Rick Scott was on the verge of kickstarting a one-man political revolution Tuesday when he appeared close to overcoming the might of the Republican establishment, the special interests who dominate the Capitol and a longtime politician determined to tar his character.
With 62 percent of precincts counted, Scott looked to cinch the Republican nomination for governor over Attorney General Bill McCollum.
A Scott win would bear witness to his personal wealth — he spent at least $50 million of it — as well as the thirst for political change in the Republican Party of Florida, which has been rocked by scandal and whose leaders worked to stop him cold.
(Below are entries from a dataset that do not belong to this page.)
(** ** Its code *)

(** How a frame ends for an outcome of the source: the same value, error or result, the same
    world, and the same heap but for the locals of the frame. *)
Definition frame_ends `{Machine W} (fr : FrameInfo) (p : option nat) (out : list Instruction) (rounds : nat)
    (start : Envs * W) (o : LOut (W:=W)) : Prop :=
  let from := At 0 (mkVm [] start.1 start.2) in
  let heap m E := with_vars (f_env fr) p E (outer m) in
  match o with
  | LVal v m => ∃ n E, run fr out n from = Returned v (heap m E) (lworld m)
  | LFails e m => ∃ n ip a e' E, run fr out n from = Failed ip a e' (heap m E) (lworld m) ∧
                    (e' = e ∨ e = stack_is_empty)
  | LMethodResult v m => ∃ n E, run fr out n from = ReturnedFromMethod v (heap m E) (lworld m)
  | LGone => ∃ n, run fr out n from = Away
  | LMore => ∀ n, 3 * n ≤ rounds → running (run fr out n from)
  end.

Lemma block_runs_ends `{Machine W} (fr : FrameInfo) p out rounds h w o o' (R : LMem → list (Symbol * Value) → Prop) :
  block_runs fr out rounds (h, w) o' → agree fr p R o o' → frame_ends fr p out rounds (h, w) o.
Proof.
  intros Hb Ha. destruct o, o'; try done; cbn in *.
  - destruct Ha as (-> & E & -> & _). destruct Hb as [n Hn]. by exists n, E.
  - destruct Ha as (-> & E & -> & _). destruct Hb as (n & ip & a & e' & Hn & He). by exists n, ip, a, e', E.
  - destruct Ha as (-> & E & -> & _). destruct Hb as [n Hn]. by exists n, E.
Qed.

(** C2: The names of a well-named block mean what the source says, in the code the compiler emits.
    The block, and every method of the maps the compiler inlines from, is [well_named]: it has no
    block literal that stays a block (as an expression or a constant), no guarded conditional
    (one with an untyped receiver, which carries its arms as blocks), uses a declared name only
    after its initializer, declares only names of [N] that are user names and no parameter of the
    method it is in; a method has distinct parameters and uses no other name of [N] than these
    and what it declares, and one inlined on another receiver sets no field.  The frame
    is a [PrivateFrame]: an ordinary one, over which the machine holds no closure, so that calls,
    globals, lists and constants neither read nor write its locals; and it [starts] with its
    parameters bound, distinct and user names.  The code is below 2^63 instructions.  Then the
    finished code, with its renamed locals, spliced arms and loops and the cells of the inlined
    arguments, ends as the evaluator of the source says in which every arm and every round has a
    frame of its own and every inlined method runs in its own frame: with the same value, error or
    method result, the same world and the same heap behind the frame; and it runs on while a loop
    has not used up its rounds.  The two messages for an empty operand stack count as one.  Outside
    these conditions it is false ([names_that_go_wrong]). *)
Theorem names_mean_what_the_source_says `{Machine W} (fr : FrameInfo) p (N : gset string)
    own_bodies class_bodies template new_closure c params args receiver stms ns c' h E w smap :
  PrivateFrame fr p →
  (∀ sel b, own_bodies !! sel = Some b → well_named_method N false b = true) →
  (∀ k bs sel b, class_bodies !! k = Some bs → bs !! sel = Some b → well_named_method N true b = true) →
  plain_scopes c → starts fr p N c params args receiver h E →
  resolve_stms own_bodies class_bodies template stms (push_scope (list_to_set params) c) = Ok (ns, c') →
  well_named N ∅ false stms ∅ = true →
  (len (compile_block ns) < 2 ^ 63)%Z → length smap = length (compile_block ns) →
  ∃ out smap', fuse_bytecode (compile_block ns) smap = Some (out, smap') ∧
    ∀ rounds, frame_ends fr p out rounds (with_vars (f_env fr) p E h, w)
      (leval_at fr own_bodies class_bodies new_closure rounds MAX_INLINE_DEPTH
         (block_activation c params receiver) stms (mkLMem [bind_params params args] h w)).
Proof.
  intros HM Hown Hclass Hc Hst Hr Hok HC Hl. pose proof (compiled_jumps_inside _ HC) as Hj.
  destruct (fused_runs fr _ _ Hl Hj) as (out & smap' & Hf & Hends & Hback).
  exists out, smap'. split; [done|]. intros rounds.
  eapply block_runs_ends.
  - eapply ends_fused; [done..|]. by apply compile_block_ends.
  - unfold eval_block.
    change (with_vars (f_env fr) p E h, w) with (real fr p E (mkLMem [bind_params params args] h w)).
    eapply (block_at_agree fr p N HM); try done.
    + by eapply start_static.
    + eapply start_top; [done|]. by destruct (st_params _ _ _ _ _ _ _ _ _ Hst).
    + by eapply start_dyn.
Qed.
With the state party chairman often by McCollum's side, the longtime politician leveraged his relationships with the incoming House and Senate leaders, who dumped millions into a smear campaign that revolved around a record $1.7 billion Medicare fraud fine ultimately paid out by the Columbia/HCA hospital chain that Scott founded.
Scott exploded on the political scene with a multi-million television advertising campaign soon after he announced in April. Some Scott advisers believed McCollum's support was so weak that he'd leave the race or be an easy kill in the face of Scott's wealth.
By June, as Scott spent record sums, McCollum fought back by founding two electioneering committees that aren't bound by the conventional $500 limit on individual campaign donations. Able to raise and spend unlimited sums, McCollum hauled in more than $4.7 million in new money from heavy-hitting special interests in the Capitol. Scott, meantime, founded his own political committee.
Along with other political groups, McCollum and his supporters countered Scott's $40 million ad buys with nearly $14 million of their own.
Most of the McCollum ads were negative, highlighting the HCA fraud and raising questions about Solantic Urgent Care, a chain of walk-in health clinics Scott founded. Six days before running for governor, Scott was deposed in a civil lawsuit filed by a physician, but a settlement was soon reached and the deposition was sealed.
Scott refused to release the deposition, prompting a lawsuit from a McCollum supporter who sought to obtain the sworn video testimony. That prompted an enraged Scott to fly to Tallahassee to host an impromptu press conference where he was served with a subpoena — a maneuver that angered him even more. Video of the press conference was used in yet another McCollum attack ad.
In the final days of the campaign, McCollum's Florida First Initiative political committee hired a van wrapped with a sign that read "Release the Deposition." It was driven by two young men — one dressed in doctor scrubs and the other like a jail inmate — who protested Scott at campaign stops throughout Florida.
"Release the deposition! Your character's in question," one of the protestors, who would only say his name was "Doctor Dave, shouted through a bullhorn on Election Day before Scott cast his ballot at St. Ann's Catholic Church in Naples.
"This is what desperate career politicians do: They disrupt events and play dirty tricks to change the subject," Scott said.